More precisely, and indecorously, I may add that tutan 吐痰 encompasses the staggeringly common habit of emptying one’s throat via the nose onto the ground, generally with a loud and dramatic flourish—a sound that accompanies some of my finest recordings of ritual performance. At the time it didn’t look as if campaigns against the tradition would have much effect.
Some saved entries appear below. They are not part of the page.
(* ===== verification/Bpf.v ===== *)
(** * The socket-filter virtual machine (src/lib/bpf.h, src/lib/impl/bpf.c).

    [mos_bpf_verify] is the static checker run when a filter is attached to
    a socket; [mos_bpf_run] is the interpreter run on every packet.  Array
    accesses that C would perform out of bounds are the value [None] (in the
    checker) and [Fault] (in the interpreter). *)

From S2P Require Import Prelude.

Record mos_bpf_insn := Insn { code : Z; jt : Z; jf : Z; k : Z }.
Record mos_bpf_filter := Filter { count : Z; instructions : list mos_bpf_insn }.

(** Field widths: uint16_t code, uint8_t jt/jf, uint32_t k, and as many
    instructions as [count] announces. *)
Definition insn_wf (p : mos_bpf_insn) : Prop :=
  0 <= code p < 2 ^ 16 /\ 0 <= jt p < 2 ^ 8 /\ 0 <= jf p < 2 ^ 8 /\ 0 <= k p < 2 ^ 32.
Definition filter_wf (f : mos_bpf_filter) : Prop :=
  count f = Z.of_nat (length (instructions f)) /\ Forall insn_wf (instructions f).

(** ** The checker *)

Definition merge (states : list Z) (pc mask : Z) : option (list Z) :=
  s ← states !! Z.to_nat pc;
  Some (<[Z.to_nat pc :=
            if nz (Z.land s 0x10000)
            then Z.lor 0x10000 (Z.land (Z.land s mask) 0xffff)
            else Z.lor 0x10000 mask]> states).

(** The result of one iteration of the checking loop. *)
Inductive verdict :=
| Reject
| Accept (states : list Z).

Definition ld_code_ok (c : Z) : bool :=
  (c =? 0) || (c =? 1) || (c =? 0x20) || (c =? 0x28) || (c =? 0x30) ||
  (c =? 0x40) || (c =? 0x48) || (c =? 0x50) || (c =? 0x60) || (c =? 0x61) ||
  (c =? 0x80) || (c =? 0x81) || (c =? 0xb1).

(** What the [switch] leaves: the outgoing mask, [terminal], [jump], and the
    states after the merges of a jump. *)
Inductive switched :=
| SOut
| SBreak (mask : Z) (terminal jump : bool) (states : list Z).

Definition verify_switch (cnt i : Z) (p : mos_bpf_insn) (si : Z) (states : list Z)
  : option switched :=
  let c := code p in
  let mask := Z.land si 0xffff in
  let cls := Z.land c 7 in
  if (cls =? 0) || (cls =? 1) then
    if negb (ld_code_ok c) then Some SOut
    else if ((c =? 0x60) || (c =? 0x61)) &&
            ((16 <=? k p) || (nz si && negb (nz (Z.land mask (Z.shiftl 1 (k p)))))) then Some SOut
    else Some (SBreak mask false false states)
  else if (cls =? 2) || (cls =? 3) then
    if (negb (c =? 2) && negb (c =? 3)) || (16 <=? k p) then Some SOut
    else Some (SBreak (Z.lor mask (Z.shiftl 1 (k p))) false false states)
  else if cls =? 4 then
    if (0xac <? c) || (0xa0 <? Z.land c 0xf0) ||
       ((Z.land c 0xf0 =? 0x80) && negb (c =? 0x84)) then Some SOut
    else if negb (nz (Z.land c 8)) &&
            ((Z.land c 0xf0 =? 0x30) || (Z.land c 0xf0 =? 0x90)) && (k p =? 0) then Some SOut
    else Some (SBreak mask false false states)
  else if cls =? 5 then
    if c =? 5 then
      if (cnt -u i -u 1)%mos <=? k p then Some SOut
      else if nz si then
        st ← merge states (i +u 1 +u k p)%mos mask;
        Some (SBreak mask false true st)
      else Some (SBreak mask false true states)
    else if (0x4d <? c) || (Z.land c 0xf0 <? 0x10) ||
            ((cnt -u i -u 1)%mos <=? jt p) || ((cnt -u i -u 1)%mos <=? jf p) then Some SOut
    else if nz si then
      st1 ← merge states (i +u 1 +u jt p)%mos mask;
      st2 ← merge st1 (i +u 1 +u jf p)%mos mask;
      Some (SBreak mask false true st2)
    else Some (SBreak mask false true states)
  else if cls =? 6 then
    if negb (c =? 6) && negb (c =? 0x16) then Some SOut
    else Some (SBreak mask true false states)
  else
    if negb (c =? 7) && negb (c =? 0x87) then Some SOut
    else Some (SBreak mask false false states).

Definition verify_insn (f : mos_bpf_filter) (i : Z) (states : list Z) : option verdict :=
  p ← instructions f !! Z.to_nat i;
  si ← states !! Z.to_nat i;
  sw ← verify_switch (count f) i p si states;
  match sw with
  | SOut => Some Reject
  | SBreak mask terminal jump st =>
      if negb terminal && negb jump then
        if (i +u 1)%mos =? count f then Some Reject
        else if nz si then
          st' ← merge st (i +u 1)%mos mask;
          Some (Accept st')
        else Some (Accept st)
      else Some (Accept st)
  end.

(** [for (i = 0; i < filter->count; i++)], [fuel] iterations left. *)
Fixpoint verify_loop (fuel : nat) (f : mos_bpf_filter) (i : Z) (states : list Z)
  : option verdict :=
  match fuel with
  | O => Some (Accept states)
  | S fuel' =>
      v ← verify_insn f i states;
      match v with
      | Reject => Some Reject
      | Accept st => verify_loop fuel' f (i + 1) st
      end
  end.

(** [alloc_ok] is whether zalloc() found memory for the state array. *)
Definition mos_bpf_verify (filter : option mos_bpf_filter) (alloc_ok : bool) : option Z :=
  match filter with
  | None => Some (- EINVAL)
  | Some f =>
      if (count f =? 0) || (4096 <? count f) then Some (- EINVAL)
      else if negb alloc_ok then Some (- ENOMEM)
      else
        let states := <[O := 0x10000]> (replicate (Z.to_nat (count f)) 0) in
        v ← verify_loop (Z.to_nat (count f)) f 0 states;
        match v with
        | Reject => Some (- EINVAL)
        | Accept _ => Some 0
        end
  end.

(** ** The interpreter *)

Record bpf_state := BState { pc : Z; ra : Z; rx : Z; memory : list Z }.

Inductive outcome :=
| Fault
| Return (v : Z)
| Continue (s : bpf_state).

(** [for (i = 0; i < size; i++) loaded = (loaded << 8) | bytes[offset + i]]. *)
Fixpoint load_bytes (data : list Z) (offset loaded : Z) (size : nat) : option Z :=
  match size with
  | O => Some loaded
  | S n =>
      b ← data !! Z.to_nat offset;
      load_bytes data (offset + 1) (Z.lor (u32 (Z.shiftl loaded 8)) b) n
  end.

(** Cases 0 and 1 of the interpreter: the loads. *)
Definition run_load (p : mos_bpf_insn) (data : list Z) (len : Z) (s : bpf_state) : outcome :=
  let c := code p in
  let mode := Z.land c 0xe0 in
  let finish loaded :=
    if nz (Z.land c 1)
    then Continue (BState (pc s) (ra s) loaded (memory s))
    else Continue (BState (pc s) loaded (rx s) (memory s)) in
  if mode =? 0x60 then
    match memory s !! Z.to_nat (k p) with
    | Some v => finish v
    | None => Fault
    end
  else if mode =? 0x80 then finish len
  else if (mode =? 0x20) || (mode =? 0x40) || (mode =? 0xa0) then
    let offset := if mode =? 0x40 then u64 (k p + rx s) else k p in
    let size := if (mode =? 0xa0) || (Z.land c 0x18 =? 0x10) then 1
                else if Z.land c 0x18 =? 8 then 2 else 4 in
    if (len <? offset) || (len - offset <? size) then Return 0
    else match load_bytes data offset 0 (Z.to_nat size) with
         | Some v => finish (if mode =? 0xa0 then Z.shiftl (Z.land v 15) 2 else v)
         | None => Fault
         end
  else finish (k p).

(** Case 4: arithmetic on [a]; [None] is the early [return 0]. *)
Definition run_alu (op a value : Z) : option Z :=
  if op =? 0 then Some (u32 (a + value))
  else if op =? 0x10 then Some (u32 (a - value))
  else if op =? 0x20 then Some (u32 (a * value))
  else if op =? 0x30 then if value =? 0 then None else Some (a / value)
  else if op =? 0x40 then Some (Z.lor a value)
  else if op =? 0x50 then Some (Z.land a value)
  else if op =? 0x60 then Some (if 32 <=? value then 0 else u32 (Z.shiftl a value))
  else if op =? 0x70 then Some (if 32 <=? value then 0 else Z.shiftr a value)
  else if op =? 0x80 then Some (u32 (0 - a))
  else if op =? 0x90 then if value =? 0 then None else Some (a mod value)
  else if op =? 0xa0 then Some (Z.lxor a value)
  else Some a.

(** Case 5: the condition of a conditional jump. *)
Definition run_take (op a value : Z) : bool :=
  if op =? 0x10 then a =? value
  else if op =? 0x20 then value <? a
  else if op =? 0x30 then value <=? a
  else if op =? 0x40 then nz (Z.land a value)
  else false.

(** One iteration of the interpreter loop, the loop's [pc++] excluded. *)
Definition run_insn (p : mos_bpf_insn) (data : list Z) (len : Z) (s : bpf_state) : outcome :=
  let c := code p in
  let value := if nz (Z.land c 8) then rx s else k p in
  let cls := Z.land c 7 in
  let store v :=
    if k p <? Z.of_nat (length (memory s))
    then Continue (BState (pc s) (ra s) (rx s) (<[Z.to_nat (k p) := v]> (memory s)))
    else Fault in
  if (cls =? 0) || (cls =? 1) then run_load p data len s
  else if cls =? 2 then store (ra s)
  else if cls =? 3 then store (rx s)
  else if cls =? 4 then
    match run_alu (Z.land c 0xf0) (ra s) value with
    | None => Return 0
    | Some a => Continue (BState (pc s) a (rx s) (memory s))
    end
  else if cls =? 5 then
    if c =? 5 then Continue (BState (u32 (pc s + k p)) (ra s) (rx s) (memory s))
    else
      let off := if run_take (Z.land c 0xf0) (ra s) value then jt p else jf p in
      Continue (BState (u32 (pc s + off)) (ra s) (rx s) (memory s))
  else if cls =? 6 then Return (if c =? 6 then k p else ra s)
  else if c =? 7 then Continue (BState (pc s) (ra s) (ra s) (memory s))
  else Continue (BState (pc s) (rx s) (rx s) (memory s)).

(** The loop body with the bound test's instruction fetch and the [pc++]. *)
Definition run_step (f : mos_bpf_filter) (data : list Z) (len : Z) (s : bpf_state) : outcome :=
  match instructions f !! Z.to_nat (pc s) with
  | None => Fault
  | Some p =>
      match run_insn p data len s with
      | Continue s' => Continue (BState (u32 (pc s' + 1)) (ra s') (rx s') (memory s'))
      | o => o
      end
  end.

(** [None]: out of fuel.  [Some None]: an out-of-bounds access. *)
Fixpoint run_loop (fuel : nat) (f : mos_bpf_filter) (data : list Z) (len : Z) (s : bpf_state)
  : option (option Z) :=
  match fuel with
  | O => None
  | S fuel' =>
      if pc s <? count f then
        match run_step f data len s with
        | Fault => Some None
        | Return v => Some (Some v)
        | Continue s' => run_loop fuel' f data len s'
        end
      else Some (Some 0)
  end.

(** [uint32_t a = 0, x = 0, memory[16] = { 0 }], scratch contents as given. *)
Definition run_from (fuel : nat) (f : mos_bpf_filter) (data : list Z) (len : Z) (mem : list Z)
  : option (option Z) := run_loop fuel f data len (BState 0 0 0 mem).

Definition mos_bpf_run (fuel : nat) (filter : option mos_bpf_filter) (data : list Z) (len : Z)
  : option (option Z) :=
  match filter with
  | None => Some (Some len)
  | Some f => run_from fuel f data len (replicate 16 0)
  end.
Moving swiftly on, political posters have long been a popular topic, but travelling down to the countryside, some intrepid art historian might care to make a diachronic and regional survey of pinups adorning the otherwise bare homes of poor peasants since the 1980s’ reforms, which cheerfully rub shoulders with family photos, posters of Party leaders, and images of deities like Guanyin. I found this montage on the wall of a home in Gaoluo village around 1993:
Pinups often make a drôle backdrop to our portraits of wise old folk musicians, like this 1995 image of vocal liturgist Li Yongshu in Yixian county nearby:
Here’s a selection from Shaanbei, heartland of the Chinese revolution, in 1999:
All this by contrast with the god images that adorn the ritual building at New Year—Gaoluo again (see here, part of a series on Ritual paintings of north China):
For more recent Uncle Xi pinups, and incentives to display them, see God images old and new, 2—sequel to an article that features murals adorning kang brick-beds dating from just after the reforms of the late 1970s.
吐痰 is still quite the thing, in Chengdu at least. For a stretch I was getting texts from “市文明办温馨提醒” with things like “多说一句 “请”,少吐一口“痰”… with advice on curbing covid spread.